■ What you should do ■
Verbatim, and with nothing else, reproduce the data below from its first line through the line containing "Abbreviation str := (list N).".

■ Records to use ■
=== Section Start ===
(** * Eco.py: the registry of holders (Titulares) and dependents (Dependentes)

    A shallow embedding of [Eco.py].  The Python functions are written in a
    small state-and-exception monad over a model of the [sqlite3] module:
    a database file holding the two tables, a connection with its implicit
    transaction, and the outcome of every call into the library. *)

From Stdlib Require Import ZArith NArith Ascii String List Sorting.Sorted
  Sorting.Permutation Decimal DecimalZ Lia.
From stdpp Require Import base option list gmap strings sorting.

Local Open Scope string_scope.
Local Open Scope list_scope.

(** ** Python values *)

(** A Python [str] is a sequence of Unicode code points. *)
Abbreviation codepoint := N.
Abbreviation str := (list N).

(** The [str] of an ASCII literal of this file. *)
Definition lit (s : string) : str :=
  map N_of_ascii (list_ascii_of_string s).

(** The values a record (the dict [dados]) holds in the program: strings,
    integers (['idade': 24]) and [None] (['data_fim': None]). *)
Inductive PyValue : Type :=
  | PyNone
  | PyInt (z : Z)
  | PyStr (s : str).

#[global] Instance PyValue_eq_dec : EqDecision PyValue.
Proof. solve_decision. Defined.

(** ** [re.fullmatch(r"\d{11}", cpf)] *)

(** The code points of general category Nd, as inclusive ranges (Unicode
    14.0, the table of CPython 3.11).  For a [str] pattern [\d] matches
    exactly these: [re.ASCII] is not set in [cpf_valido]. *)
Definition decimal_ranges : list (N * N) :=
  [ (0x30, 0x39); (0x660, 0x669); (0x6F0, 0x6F9); (0x7C0, 0x7C9);
    (0x966, 0x96F); (0x9E6, 0x9EF); (0xA66, 0xA6F); (0xAE6, 0xAEF);
    (0xB66, 0xB6F); (0xBE6, 0xBEF); (0xC66, 0xC6F); (0xCE6, 0xCEF);
    (0xD66, 0xD6F); (0xDE6, 0xDEF); (0xE50, 0xE59); (0xED0, 0xED9);
    (0xF20, 0xF29); (0x1040, 0x1049); (0x1090, 0x1099); (0x17E0, 0x17E9);
    (0x1810, 0x1819); (0x1946, 0x194F); (0x19D0, 0x19D9); (0x1A80, 0x1A89);
    (0x1A90, 0x1A99); (0x1B50, 0x1B59); (0x1BB0, 0x1BB9); (0x1C40, 0x1C49);
    (0x1C50, 0x1C59); (0xA620, 0xA629); (0xA8D0, 0xA8D9); (0xA900, 0xA909);
    (0xA9D0, 0xA9D9); (0xA9F0, 0xA9F9); (0xAA50, 0xAA59); (0xABF0, 0xABF9);
    (0xFF10, 0xFF19); (0x104A0, 0x104A9); (0x10D30, 0x10D39);
    (0x11066, 0x1106F); (0x110F0, 0x110F9); (0x11136, 0x1113F);
    (0x111D0, 0x111D9); (0x112F0, 0x112F9); (0x11450, 0x11459);
    (0x114D0, 0x114D9); (0x11650, 0x11659); (0x116C0, 0x116C9);
    (0x11730, 0x11739); (0x118E0, 0x118E9); (0x11950, 0x11959);
    (0x11C50, 0x11C59); (0x11D50, 0x11D59); (0x11DA0, 0x11DA9);
    (0x16A60, 0x16A69); (0x16AC0, 0x16AC9); (0x16B50, 0x16B59);
    (0x1D7CE, 0x1D7FF); (0x1E140, 0x1E149); (0x1E2F0, 0x1E2F9);
    (0x1E950, 0x1E959); (0x1FBF0, 0x1FBF9) ]%N.

Definition in_range (c : codepoint) (r : N * N) : bool :=
  (fst r <=? c)%N && (c <=? snd r)%N.

(** [Py_UNICODE_ISDECIMAL], the test behind the category [\d] of [sre]. *)
Definition Py_UNICODE_ISDECIMAL (c : codepoint) : bool :=
  existsb (in_range c) decimal_ranges.

(** The ASCII digits ['0'] .. ['9']. *)
Definition ascii_digit (c : codepoint) : bool :=
  (0x30 <=? c)%N && (c <=? 0x39)%N.

(** [\d{n}] at the head of [s]: consumes [n] decimal characters and gives
    the rest of the string, or fails. *)
Fixpoint match_digits (n : nat) (s : str) : option str :=
  match n with
  | O => Some s
  | S n' =>
      match s with
      | c :: s' => if Py_UNICODE_ISDECIMAL c then match_digits n' s' else None
      | [] => None
      end
  end.

(** [re.fullmatch(r"\d{11}", s)] is not [None]: the pattern consumes the
    whole string. *)
Definition fullmatch_d11 (s : str) : bool :=
  match match_digits 11 s with
  | Some [] => true
  | _ => false
  end.

(** [cpf_valido], Eco.py line 68. *)
Definition cpf_valido (cpf : str) : bool := fullmatch_d11 cpf.

(** What the specification asks of a tax ID: exactly 11 ASCII digits. *)
Definition eleven_ascii_digits (s : str) : bool :=
  (length s =? 11)%nat && forallb ascii_digit s.

(** What the pattern accepts: exactly 11 decimal characters. *)
Definition eleven_decimal_digits (s : str) : bool :=
  (length s =? 11)%nat && forallb Py_UNICODE_ISDECIMAL s.

(** ** SQLite values and the two tables *)

(** The storage classes the program reaches: NULL, INTEGER and TEXT. *)
Inductive SqlValue : Type :=
  | SqlNull
  | SqlInteger (z : Z)
  | SqlText (s : str).

#[global] Instance SqlValue_eq_dec : EqDecision SqlValue.
Proof. solve_decision. Defined.

(** Rows of [Titulares], one field per column of the CREATE TABLE statement
    (Eco.py lines 17-34). *)
Module Titulares.
Record row : Type := Row {
  CPF : SqlValue;              (* TEXT PRIMARY KEY *)
  Credencial : SqlValue;       (* TEXT UNIQUE NOT NULL *)
  Nome : SqlValue;             (* TEXT NOT NULL *)
  Sexo : SqlValue;             (* TEXT CHECK(Sexo IN ('M', 'F')) *)
  DtNascimento : SqlValue;     (* TEXT NOT NULL *)
  Idade : SqlValue;            (* INTEGER *)
  FaixaANS : SqlValue;
  EstadoCivil : SqlValue;
  TipoSuplementar : SqlValue;
  CEP : SqlValue;
  Bairro : SqlValue;
  Cidade : SqlValue;
  Estado : SqlValue;
  StatusSegurado : SqlValue;   (* TEXT DEFAULT 'Ativo' *)
  DataInicio : SqlValue;
  DataFim : SqlValue
}.
End Titulares.

(** Rows of [Dependentes] (Eco.py lines 39-55). *)
Module Dependentes.
Record row : Type := Row {
  CPF : SqlValue;              (* TEXT PRIMARY KEY *)
  Credencial : SqlValue;       (* TEXT UNIQUE NOT NULL *)
  Nome : SqlValue;             (* TEXT NOT NULL *)
  Sexo : SqlValue;             (* TEXT CHECK(Sexo IN ('M', 'F')) *)
  DtNascimento : SqlValue;     (* TEXT NOT NULL *)
  Idade : SqlValue;            (* INTEGER *)
  FaixaANS : SqlValue;
  EstadoCivil : SqlValue;
  GrauParentesco : SqlValue;   (* TEXT NOT NULL *)
  TipoSuplementar : SqlValue;
  CPFTitular : SqlValue;       (* TEXT NOT NULL, REFERENCES Titulares(CPF)
                                  ON DELETE CASCADE *)
  StatusSegurado : SqlValue;
  DataInicio : SqlValue;
  DataFim : SqlValue
}.
End Dependentes.

#[global] Instance Titulares_row_eq_dec : EqDecision Titulares.row.
Proof. solve_decision. Defined.

#[global] Instance Dependentes_row_eq_dec : EqDecision Dependentes.row.
Proof. solve_decision. Defined.

(** The database file [ECO.db]: each table is absent ([None]) or holds its
    rows in rowid order. *)
Record Database : Type := {
  tbl_Titulares : option (list Titulares.row);
  tbl_Dependentes : option (list Dependentes.row)
}.

Definition empty_file : Database :=
  {| tbl_Titulares := None; tbl_Dependentes := None |}.

(** *** Comparison and ordering of values *)

(** SQL [=] as a WHERE condition between values of the same storage class;
    a comparison with NULL is not true. *)
Definition sql_eq (a b : SqlValue) : bool :=
  match a, b with
  | SqlInteger x, SqlInteger y => (x =? y)%Z
  | SqlText x, SqlText y => bool_decide (x = y)
  | _, _ => false
  end.

(** Code point order on strings, which is the order of [memcmp] on their
    UTF-8 encodings (the BINARY collation). *)
Fixpoint str_leb (x y : str) : bool :=
  match x, y with
  | [], _ => true
  | _ :: _, [] => false
  | a :: x', b :: y' => (a <? b)%N || ((a =? b)%N && str_leb x' y')
  end.

(** The order of ORDER BY: NULL first, then integers, then text. *)
Definition sql_leb (a b : SqlValue) : bool :=
  match a, b with
  | SqlNull, _ => true
  | SqlInteger _, SqlNull => false
  | SqlInteger x, SqlInteger y => (x <=? y)%Z
  | SqlInteger _, SqlText _ => true
  | SqlText x, SqlText y => str_leb x y
  | SqlText _, _ => false
  end.

(** *** Column affinity *)

Fixpoint uint_text (d : Decimal.uint) : str :=
  match d with
  | Nil => []
  | D0 d => 0x30%N :: uint_text d | D1 d => 0x31%N :: uint_text d
  | D2 d => 0x32%N :: uint_text d | D3 d => 0x33%N :: uint_text d
  | D4 d => 0x34%N :: uint_text d | D5 d => 0x35%N :: uint_text d
  | D6 d => 0x36%N :: uint_text d | D7 d => 0x37%N :: uint_text d
  | D8 d => 0x38%N :: uint_text d | D9 d => 0x39%N :: uint_text d
  end.

(** The decimal text of an integer. *)
Definition decimal_text (z : Z) : str :=
  match Z.to_int z with
  | Decimal.Pos d => uint_text d
  | Decimal.Neg d => 0x2D%N :: uint_text d
  end.

(** TEXT affinity: an integer is stored as its decimal text. *)
Definition text_affinity (v : SqlValue) : SqlValue :=
  match v with
  | SqlInteger z => SqlText (decimal_text z)
  | _ => v
  end.

Definition in_int64 (z : Z) : bool :=
  (- 2 ^ 63 <=? z)%Z && (z <? 2 ^ 63)%Z.

Fixpoint digits_value (acc : Z) (s : str) : option Z :=
  match s with
  | [] => Some acc
  | c :: s' =>
      if ascii_digit c
      then digits_value (10 * acc + (Z.of_N c - 0x30))%Z s'
      else None
  end.

(** The integer literals [[+-]?[0-9]+]. *)
Definition unsigned_literal (s : str) : option Z :=
  match s with
  | [] => None
  | _ :: _ => digits_value 0 s
  end.

Definition integer_literal (s : str) : option Z :=
  match s with
  | [] => None
  | c :: s' =>
      if (c =? 0x2D)%N then Z.opp <$> unsigned_literal s'
      else if (c =? 0x2B)%N then unsigned_literal s'
      else unsigned_literal s
  end.

(** INTEGER affinity (column [Idade]): text that is an integer literal
    within 64 bits is stored as that integer.  SQLite also accepts blanks
    around the literal and converts real literals (to INTEGER when the
    value is integral, to REAL otherwise); REAL is not among the storage
    classes above, and such text is kept as written here.  No statement of
    the program looks into [Idade]. *)
Definition integer_affinity (v : SqlValue) : SqlValue :=
  match v with
  | SqlText s =>
      match integer_literal s with
      | Some z => if in_int64 z then SqlInteger z else v
      | None => v
      end
  | _ => v
  end.

(** ** Exceptions and console output *)

Inductive Constraint : Type :=
  | NotNull (column : string)
  | Check (column : string)
  | Unique (column : string)
  | ForeignKey.

Inductive Failure : Type :=
  | NoSuchTable (name : string)
  | StorageFailure.       (* unable to open, disk I/O error, database locked *)

(** The subclasses of [sqlite3.Error] the library raises here. *)
Inductive SqliteError : Type :=
  | IntegrityError (c : Constraint)
  | OperationalError (f : Failure)
  | ProgrammingError.     (* wrong number of bindings *)

Inductive Exception : Type :=
  | KeyError (key : string)
  | TypeError
  | OverflowError
  | UnicodeEncodeError
  | UnboundLocalError (name : string)
  | Sqlite3Error (e : SqliteError).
=== Section End ===
■ Final answer ■
(** * Eco.py: the registry of holders (Titulares) and dependents (Dependentes)

    A shallow embedding of [Eco.py].  The Python functions are written in a
    small state-and-exception monad over a model of the [sqlite3] module:
    a database file holding the two tables, a connection with its implicit
    transaction, and the outcome of every call into the library. *)

From Stdlib Require Import ZArith NArith Ascii String List Sorting.Sorted
  Sorting.Permutation Decimal DecimalZ Lia.
From stdpp Require Import base option list gmap strings sorting.

Local Open Scope string_scope.
Local Open Scope list_scope.

(** ** Python values *)

(** A Python [str] is a sequence of Unicode code points. *)
Abbreviation codepoint := N.
Abbreviation str := (list N).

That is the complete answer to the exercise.